Governo justifica contratação de activista pela sua experiência em inovação social
Inês Franco Alexandre foi contratada para técnica especialista do Ministério do Trabalho já depois de defender uma manifestação na Ponte 25 de Abril para alertar para os problemas da habitação.
O Ministério do Trabalho, Solidariedade e Segurança Social (MTSSS) contratou Inês Franco Alexandre como técnica especialista junto do ministério tutelado por Ana Mendes Godinho, sabe o PÚBLICO, já depois de a assumida activista e empreendedora social ter defendido publicamente a ocupação da Ponte 25 de Abril como forma de protesto contra os problemas da habitação em Portugal. A sua nomeação pelo Governo não foi ainda publicada em Diário da República (sendo que a publicação pode demorar cerca de 10 dias após a nomeação) nem consta das nomeações feitas pelo MTSSS no site do executivo.
Inês Alexandre revelou esta semana na sua conta de Linkedin que ocupa agora o cargo de assessora para a Inovação no gabinete da ministra do Trabalho, Solidariedade e Segurança Social, acrescentando ter iniciado funções já no presente mês de Fevereiro. Porém, o PÚBLICO apurou que Inês Alexandre foi contratada como técnica especialista (com direito a um salário bruto mensal de 3732 euros), sendo que o despacho para início de funções é de 1 de Fevereiro. Ao que foi ainda possível apurar, a escolha baseou-se na sua experiência na área da inovação social.
Em entrevista ao programa A Minha Geração, da Antena 3 e RTP, realizada a 13 de Janeiro, Inês Alexandre, apresentada como "activista e empreendedora social", questionada sobre uma eventual manifestação na Ponte 25 de Abril, começa por dizer "de todo que não". Mas depois admite a hipótese: “Isso pode ser parte da resposta, claramente. Acho sempre que fazer barulho é parte das respostas”, responde, acrescentando que é preciso ser "inteligente" e “fazê-lo de forma organizada, segura”.
Já depois desta resposta pouco clarificadora, num vídeo promocional do programa, Inês Alexandre sugere que seja feita uma ocupação da ponte de 25 de Abril, em Lisboa, como forma de protesto para chamar a atenção para o problema da habitação: “Temos de ir todos para a Ponte 25 de Abril, fechar a ponte.

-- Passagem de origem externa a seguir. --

Lemma seriesLoop_groups data C query ctx fuel : table_inv schema data C ->
  (forall n, ctx n = None) -> forall keys tick all, (length keys <= fuel)%nat ->
  seriesColumnsFromKeys data keys query = Ok all ->
  exists groups, concat groups.*2 = all /\ Forall group_ok groups /\
    (StronglySorted key_lt keys -> StronglySorted Z.lt groups.*1 /\ Forall (fun id => exists k, k ∈ keys /\ k.1 = id) groups.*1) /\
    forall (S : Type) fn (st : S), seriesLoop fuel data query ctx tick fn keys st = run_groups fn groups st.
Proof.
  intros HT Hctx. induction fuel as [|fuel IH]; intros keys tick all Hlen Hall.
  { destruct keys; [|simpl in Hlen; lia]. injection Hall as <-. exists []. by repeat constructor. }
  destruct keys as [|k keys]; [injection Hall as <-; exists []; by repeat constructor|].
  pose proof (splitSeries_spec k.1 keys) as Hsplit. cbn [seriesLoop].
  destruct (splitSeries k.1 keys) as [run rest]. destruct Hsplit as (-> & HF & Hrest).
  change (k :: run ++ rest) with ((k :: run) ++ rest) in Hall. rewrite seriesColumns_app in Hall.
  inv_bind Hall. injection Hall as <-.
  destruct (IH rest (S tick) a0) as (groups & Econc & Hok & Hsort & Hrun);
    [simpl in Hlen; rewrite length_app in Hlen; lia|done|].
  assert (StronglySorted key_lt (k :: run ++ rest) -> StronglySorted Z.lt groups.*1 /\
    Forall (fun id => exists j, j ∈ k :: run ++ rest /\ j.1 = id) groups.*1 /\ Forall (fun id => k.1 < id) groups.*1) as Hsort'.
  { intros Hs. pose proof (splitSeries_later k run rest Hs Hrest) as Hlater.
    apply StronglySorted_inv in Hs as [Hs _]. apply StronglySorted_app_1_r in Hs. destruct (Hsort Hs) as [H1 H2].
    split_and!; [done|..]; (eapply Forall_impl; [exact H2|]); intros id (j & Hj & <-).
    - exists j. split; [|done]. set_solver.
    - rewrite Forall_forall in Hlater. by apply Hlater. }
  pose proof (seriesColumns_series data C query k.1 (k :: run) a HT ltac:(by constructor) E) as Hser.
  exists (if 0 <? len a then (k.1, a) :: groups else groups).
  zcase (0 <? len a).
  - split_and!.
    + change (a ++ concat groups.*2 = a ++ a0). by f_equal.
    + constructor; [|done]. split; [|done]. destruct a; [unfold len in *; simpl in *; lia|done].
    + intros Hs. destruct (Hsort' Hs) as (H1 & H2 & H3). rewrite !fmap_cons. split; constructor; try done.
      exists k. split; [left|done].
    + intros S fn st. cbn [mbind outcome_bind run_groups]. rewrite (proj2 (Z.ltb_lt _ _) E1).
      destruct (fn k.1 a st); simpl; [|done..]. rewrite Hctx. apply Hrun.
  - destruct a; [|unfold len in *; simpl in *; lia]. split_and!; [done|done|intros Hs; by destruct (Hsort' Hs) as (? & ? & _)|].
    intros S fn st. simpl. rewrite Hctx. apply Hrun.
Qed.
(** A loop that appends the encodings of all elements, or fails. *)
Fixpoint appendEach {A} (enc : A -> outcome bytes) (l : list A) : outcome bytes :=
  match l with
  | [] => Ok []
  | a :: l' => b ← enc a; bs ← appendEach enc l'; Ok (b ++ bs)
  end.

(** ** Part metadata *)
Definition appendPartMetaCounts (meta : PartMeta) : outcome bytes :=
  if (pm_RowsCount meta <? 0) || (pm_SeriesCount meta <? 0) || (pm_BlockCount meta <? 0)
  then Err (Errorf "part metadata contains negative count")
  else Ok (appendUvarint (pm_RowsCount meta) ++ appendUvarint (pm_SeriesCount meta)
           ++ appendUvarint (pm_BlockCount meta) ++ appendUvarint (pm_MaxWriteSeq meta)
           ++ AppendString (pm_Path meta)).
Definition appendPartMeta (meta : PartMeta) : outcome bytes :=
  counts ← appendPartMetaCounts meta;
  Ok (AppendString (pm_ID meta) ++ appendVarint (pm_Level meta) ++ appendVarint (pm_MinTime meta)
      ++ appendVarint (pm_MaxTime meta) ++ appendUvarint (pm_MinSeriesID meta)
      ++ appendUvarint (pm_MaxSeriesID meta) ++ counts).

Definition readPartTimes : reader (Z * Z) :=
  minTime ← BlockReader.varint "part min time";
  maxTime ← BlockReader.varint "part max time";
  mret (minTime, maxTime).
Definition readPartSeries : reader (Z * Z) :=
  minSeries ← BlockReader.uvarint "part min series";
  maxSeries ← BlockReader.uvarint "part max series";
  mret (minSeries, maxSeries).
Record partCounts := mkPartCounts { pc_rows : Z; pc_series : Z; pc_blocks : Z; pc_writeSeq : Z }.
Definition readPartCounts : reader partCounts :=
  rows ← BlockReader.intCount "part rows count";
  series ← BlockReader.intCount "part series count";
  blocks ← BlockReader.intCount "part block count";
  writeSeq ← BlockReader.uvarint "part max write seq";
  mret (mkPartCounts rows series blocks writeSeq).
Definition buildPartMeta (id : bytes) (level : Z) (times series : Z * Z) (counts : partCounts) (path : bytes)
    : PartMeta :=
  mkPartMeta id level times.1 times.2 series.1 series.2 (pc_rows counts) (pc_series counts)
    (pc_blocks counts) (pc_writeSeq counts) path.
Definition readPartMeta : reader PartMeta :=
  id ← BlockReader.string "part id";
  level ← BlockReader.varint "part level";
  times ← readPartTimes;
  series ← readPartSeries;
  counts ← readPartCounts;
  path ← BlockReader.string "part path";
  mret (buildPartMeta id level times series counts path).

Definition appendComponentSizes (components : list bytes) (sizes : gmap bytes Z) : bytes :=
  appendUvarint (len components) ++ concat (map (fun name => appendVarint (default 0 (sizes !! name))) components).
Fixpoint readSizes (components : list bytes) (sizes : gmap bytes Z) : reader (gmap bytes Z) :=
  match components with
  | [] => mret sizes
  | name :: components' =>
      size ← BlockReader.varint "component size";
      if size <? 0 then rfail (Errorf "component size is negative")
      else readSizes components' (<[name := size]> sizes)
  end.
Definition readComponentSizes (components : list bytes) : reader (gmap bytes Z) :=
  count ← BlockReader.intCount "component size count";
  if negb (count =? len components) then rfail (Errorf "component size count does not match components")
  else readSizes components ∅.

Definition encodeMetadata (meta : metadata) : outcome bytes :=
  part ← appendPartMeta (md_Part meta);
  indexRef ← appendBlockRef (md_IndexRef meta);
  metaIndexRef ← appendBlockRef (md_MetaIndexRef meta);
  seriesIndexRef ← appendBlockRef (md_SeriesIndexRef meta);
  let components := metadataComponents (md_Components meta) in
  let payload := part ++ indexRef ++ metaIndexRef ++ seriesIndexRef ++ appendVarint (md_CreatedUnix meta)
                 ++ appendStringSlice components in
  if bool_decide (md_ComponentSizes meta = ∅)
  then Ok (MarshalEnvelope partMagic partMetadataFlagComponents payload)
  else Ok (MarshalEnvelope partMagic (Z.lor partMetadataFlagComponents partMetadataFlagComponentSizes)
             (payload ++ appendComponentSizes components (md_ComponentSizes meta))).

(** [reader.rest] *)
Definition restOf : reader bytes := fun s => Ok (s, s).
Definition readMetadataTail (flags : Z) : reader (blockRef * blockRef * blockRef * Z * list bytes * gmap bytes Z) :=
  indexRef ← readBlockRef;
  metaIndexRef ← readBlockRef;
  seriesIndexRef ← readBlockRef;
  createdUnix ← BlockReader.varint "created unix";
  rest ← restOf;
  if (Z.land flags partMetadataFlagComponents =? 0) && (len rest =? 0)
  then mret (indexRef, metaIndexRef, seriesIndexRef, createdUnix, [], ∅)
  else
    components ← readStringSlice "part component count";
    sizes ← (if negb (Z.land flags partMetadataFlagComponentSizes =? 0)
             then readComponentSizes (metadataComponents components) else mret ∅);
    mret (indexRef, metaIndexRef, seriesIndexRef, createdUnix, components, sizes).
Definition decodeMetadata (data : bytes) : outcome metadata :=
  env ← UnmarshalEnvelope data partMagic;
  '(meta, _) ← (part ← readPartMeta;
     '(indexRef, metaIndexRef, seriesIndexRef, createdUnix, components, sizes) ← readMetadataTail (env_Flags env);
     _ ← BlockReader.done "part metadata";
     mret (mkMetadata part indexRef metaIndexRef seriesIndexRef (metadataComponents components) sizes createdUnix))
    (env_Payload env);
  Ok meta.

(** ** Index rows *)
Definition appendColumnRef (column : columnRef) : outcome bytes :=
  ref ← appendBlockRef (cr_ValueRef column);
  Ok (appendUvarint (cr_FieldID column) ++ [u8 (cr_FieldType column)] ++ ref).
Definition readColumnRef : reader columnRef :=
  fieldID ← BlockReader.uint32 "column field id";
  fieldType ← BlockReader.byte "column field type";
  valueRef ← readBlockRef;
  mret (mkColumnRef fieldID fieldType valueRef).
(** The slice that is reused for the refs is made for the smaller of the two
    counts when it is too short; a nil destination stands for all of them. *)
Definition readFilteredColumnRefsInto (filter_ : gset Z) : reader (list columnRef) :=
  count ← BlockReader.intCount "column ref count";
  let capacity := if (0 <? Z.of_nat (size filter_)) && (Z.of_nat (size filter_) <? count)
                  then Z.of_nat (size filter_) else count in
  _ ← rmake 24 capacity;
  columns ← read_n (Z.to_nat count) readColumnRef;
  mret (filter (fun column => containsField filter_ (cr_FieldID column)) columns).
Definition readColumnRefs : reader (list columnRef) := readFilteredColumnRefsInto ∅.
Definition skipColumnRefs : reader unit :=
  count ← BlockReader.intCount "column ref count";
  _ ← read_n (Z.to_nat count) readColumnRef;
  mret tt.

Acampamos todos e fechamos a ponte até sermos ouvidos.”
A este propósito, a auto-intitulada assessora de Ana Mendes Godinho sugere que uma grande superfície comercial especializada em artigos desportivos patrocine tal manifestação, garantindo tendas para os manifestantes que, segundo disse, não se ficariam só à entrada da ponte. Assume ainda querer ser "empreendedora no mundo da política” por considerar que a "mudança se faz dentro do sistema”. E à pergunta sobre se um dia será ministra, responde: "Não sei."
O PÚBLICO questionou o ministério de Mendes Godinho sobre se a ministra se revê naquelas declarações mas não obteve resposta.
Licenciada em Psicologia do Desporto e com mestrados em Psicologia pela Universidade de Lisboa e em Desporto Adaptado pela Universidade do Porto, a agora técnica especialista em inovação social considerou também que “é muito mais interessante a mudança ser de dentro para fora” ou que, pelo menos, assim “é muito mais efectiva".
"Acho que tenho de passar por esta experiência para perceber se este contexto é a minha praia ou não.” “Quero continuar a ser empreendedora dentro do mundo da política. Isso é mega importante e continuar a ter voz”, continuou Inês Alexandre, que liderou a associação juvenil do Movimento Transformers entre 2019 e 2021.
No seu percurso profissional, Inês Alexandre conta foi gestora de projecto da Conferência Europeia de Juventude da Presidência Portuguesa da União Europeia, formadora do IES – Social Bussiness School e fundadora e CEO da consultora They-Lab. Foi ainda considerada uma das 100 jovens portuguesas mais influentes no projecto 100 oportunidades dos Global Shapers.
Aquelas declarações surgem a poucos dias de o Governo de António Costa apresentar um novo pacote legislativo sobre habitação que será aprovado na próxima quinta-feira, num Conselho de Ministros exclusivamente destinado ao tema e já depois de, na sequência da demissão de Pedro Nuno Santos, o primeiro-ministro ter autonomizado o Ministério da Habitação.
O semanário Expresso adianta na edição desta sexta-feira que uma das medidas que fará parte deste pacote legislativo é um “mecanismo permanente de apoio à renda” para jovens e famílias com uma quebra abrupta de rendimentos seja por desemprego, divórcio ou doença.
Em Junho de 1994, o bloqueio à Ponte 25 de Abril por camionistas ficou para a história como um dos momentos de maior contestação social no pós-revolução e que contribuiu para desgastar o Governo de Cavaco Silva na sua fase final.